Snapperdog was going to lead him right to us. Now that the bear was a man, I had more confidence I could handle him with the razor, no Gramatica Curse needed. But putting up a fight meant Pow would be in danger, and that I did not dare. I hated like fike to leave that map, but I had no choice. So as quietly as I could, I crept through the brush to the trail. Once out of the trees, I slung the cradleboard over my shoulder and lumbered through the muck. I knew I was leaving a trail as obvious as the moon in the sky, but I couldn’t help that. I hoped very hard that Sieur Caballo had not already encountered the bear.

But Sieur Caballo was exactly where I had left him, head drooped in a snooze. I was frantically strapping the cradleboard to the saddle when Snapperdog burst out of the woods with a dead rabbit in his jaws. I wrestled the rabbit out of his mouth, flung him over the front of the saddle, mounted up, and then rode like fike back to the safety of the post, Pow on my back howling the whole way.

FOUR
Insomnia. Bad Dreams. Poppy.

I
F
B
UCK HAD
had her way, I’d be living in the Commanding Officer’s Quarters with her. But as a second lieutenant, I was entitled to my own quarters. With Poppy, for once, taking my side, Buck had agreed to let me live in the Unmarried Officers’ Quarters, or UOQ for short. My room there wasn’t luxurious, but after Crackpot’s moldering grandeur and the Barracks’ cells, it seemed wonderful to me. It was all mine. I didn’t have to worry about nosy denizens, or nosy fathers, or nosy mothers, or nosy sisters, or nosy roommates, or nosy proctors.
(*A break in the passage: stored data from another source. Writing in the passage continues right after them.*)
(* ===== verification/PlanStore.v ===== *)
(** * Durable plans

    The durable half of [brain_kernel/planner.py]: plans grouped from the work
    facts of the event store, the lineage of replans, [persist_plan], which
    appends one plan in one batch, and the functions that rebuild a plan from
    the stored events. *)

From S2P Require Import Prelude Sha256 Canonical PyLib Graphs Schema Contracts Projection KernelStore WorkItems Objectives Plans.

Module PlanStore.
Export KernelStore Plans.

(** A verified event record: the row and the event with its payload. *)
Definition record : Type := event_row * KernelEvent.

(** ** Groups *)

Record _DurablePlanGroup := {
  dg_mission_id : string;
  dg_plan_digest : string;
  planner_kind : string;
  metadata : contract;
  rows : list record }.

(** [_DurablePlanGroup.latest_sequence] of its non-empty rows *)
Definition latest_sequence (g : _DurablePlanGroup) : Z :=
  match rows g with [] => 0 | r :: rs => fold_left (fun n x => Z.max n (sequence x.1)) rs (sequence r.1) end.

(** [_DurablePlanGroup.work_ids] of the group's metadata *)
Definition manifest_ids (m : contract) : result (list string) :=
  match get "work_ids" m with
  | JList raw =>
      require (forallb (fun v => match v with JStr _ => true | _ => false end) raw) ValueError
        "durable plan work manifest is invalid" ;?
      let values := omap as_str raw in
      require (bool_decide (values = sorted_str values) && distinct values) ValueError
        "durable plan work manifest is not canonical" ;?
      Ok values
  | _ => raise ValueError "durable plan work manifest is invalid"
  end.
Definition work_ids (g : _DurablePlanGroup) : result (list string) := manifest_ids (metadata g).

(** A dictionary keyed by mission and plan digest. *)
Definition plan_key : Type := string * string.
Definition lookup_plan {A} (k : plan_key) (l : list (plan_key * A)) : option A :=
  option_map snd (List.find (fun kv => bool_decide (kv.1 = k)) l).
(** [grouped.setdefault(key, []).append(row)] *)
Fixpoint group_add (k : plan_key) (r : record) (l : list (plan_key * list record)) : list (plan_key * list record) :=
  match l with
  | [] => [(k, [r])]
  | (k', rs) :: l' => if bool_decide (k = k') then (k', rs ++ [r]) :: l' else (k', rs) :: group_add k r l'
  end.

(** The plan a record belongs to: a work fact with a plan digest and metadata. *)
Definition record_plan (r : record) : option (plan_key * contract) :=
  if String.eqb (row_event_type r.1) "work.created" then
    match get "plan_digest" (payload r.2), get "plan" (payload r.2) with
    | JStr d, JObj m => Some ((row_mission_id r.1, d), m)
    | _, _ => None
    end
  else None.
Definition group_step (acc : list (plan_key * list record)) (r : record) : list (plan_key * list record) :=
  match record_plan r with Some km => group_add km.1 r acc | None => acc end.
Definition group_records (events : list record) : list (plan_key * list record) := fold_left group_step events [].

(** The checks of one group. *)
Definition make_group (kr : plan_key * list record) : result _DurablePlanGroup :=
  let '((m, d), rs) := kr in
  match rs with
  | [] => raise ValueError "list index out of range"
  | r0 :: _ =>
      match get "plan" (payload r0.2) with
      | JObj meta =>
          require (forallb (fun r => py_eq (get "plan" (payload r.2)) (JObj meta)) rs) ValueError
            "durable plan metadata differs across work facts" ;?
          let kind := get "planner_kind" meta in
          let? known := in_names kind [_FIXTURE_PLANNER_KIND; _ORCHESTRATOR_PLANNER_KIND] in
          require known ValueError "durable plan kind is invalid" ;?
          let? expected := manifest_ids meta in
          let observed := map (fun r => row_work_id r.1) rs in
          require (forallb (fun o => match o with Some k => mem k expected | None => false end) observed
                   && forallb (fun k => bool_decide (Some k ∈ observed)) expected
                   && Nat.eqb (length observed) (length expected)) ValueError
            "durable plan is incomplete or duplicated" ;?
          require (py_eq (get "plan_digest" meta) (JStr d) && py_eq (get "mission_id" meta) (JStr m)) ValueError
            "durable plan identity is inconsistent" ;?
          Ok {| dg_mission_id := m; dg_plan_digest := d; planner_kind := default "" (as_str kind); metadata := meta; rows := rs |}
      | _ => raise ValueError "durable plan metadata differs across work facts"
      end
  end.

Definition groups_type : Type := list (plan_key * _DurablePlanGroup).
Definition _durable_plan_groups (events : list record) : result groups_type :=
  map_result (fun kr => let? g := make_group kr in Ok (kr.1, g)) (group_records events).

(** [_exact_plan_retry]: the sequence of every work fact, in manifest order. *)
Definition by_work (g : _DurablePlanGroup) : list (string * Z) :=
  dict_of_pairs (map (fun r => (default "" (row_work_id r.1), sequence r.1)) (rows g)).
Definition _exact_plan_retry (o : option _DurablePlanGroup) : result (option (list Z)) :=
  match o with
  | None => Ok None
  | Some g =>
      let? ids := work_ids g in
      let? seqs := map_result (fun i => match lookup_key i (by_work g) with Some n => Ok n | None => raise KeyError i end) ids in
      Ok (Some seqs)
  end.

(** [sorted(groups, key=latest_sequence)], stable *)
Fixpoint insert_group (g : _DurablePlanGroup) (l : list _DurablePlanGroup) : list _DurablePlanGroup :=
  match l with
  | [] => [g]
  | h :: t => if latest_sequence g <=? latest_sequence h then g :: h :: t else h :: insert_group g t
  end.
Definition _mission_plan_groups (groups : groups_type) (m : string) : list _DurablePlanGroup :=
  foldr insert_group [] (map snd (List.filter (fun kg => String.eqb kg.1.1 m) groups)).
Never had I been more grateful for this privacy than when I got back to the UOQ still upset by the events at the Grotto. Upon our return to the COQ, a pot of blueberry mush had put an end to Pow’s howls; I had put him to bed and awaited Buck’s return. But once home, I couldn’t stop shaking. I had faced a lot of fearful dangers in my time—a kakodæmon, Buck in a bad mood, oblivion, Axacaya’s Quetzal guards, having to recite the Califa Declaration of Sovereignty in front of all of Sanctuary School—but somehow none of those dangers had engendered quite the same visceral reaction that the wer-bear had.

No, it wasn’t the wer-bear himself—it was the knowledge that I had almost gotten Pow eaten. Chubby little Pow with his double chins and pea-green eyes. His tongue might hang out in a wormy fashion sometimes and his screeches could cut glass, but I did not want him to be eaten by a bear, wer or not.

Added to this fright was the awful fact that I had lost the map before I’d even had a good look at it. The Working had been a success, and yet I was still clueless, with no idea where Tiny Doom was. I didn’t dare try the Working again. The Current was already falling, and without the noise of the Pirates’ Parade revelers, anything magickal I did would stick out like a sore thumb.

There was one recourse: Somehow I had to find that wer-bear and get the map back. Fast.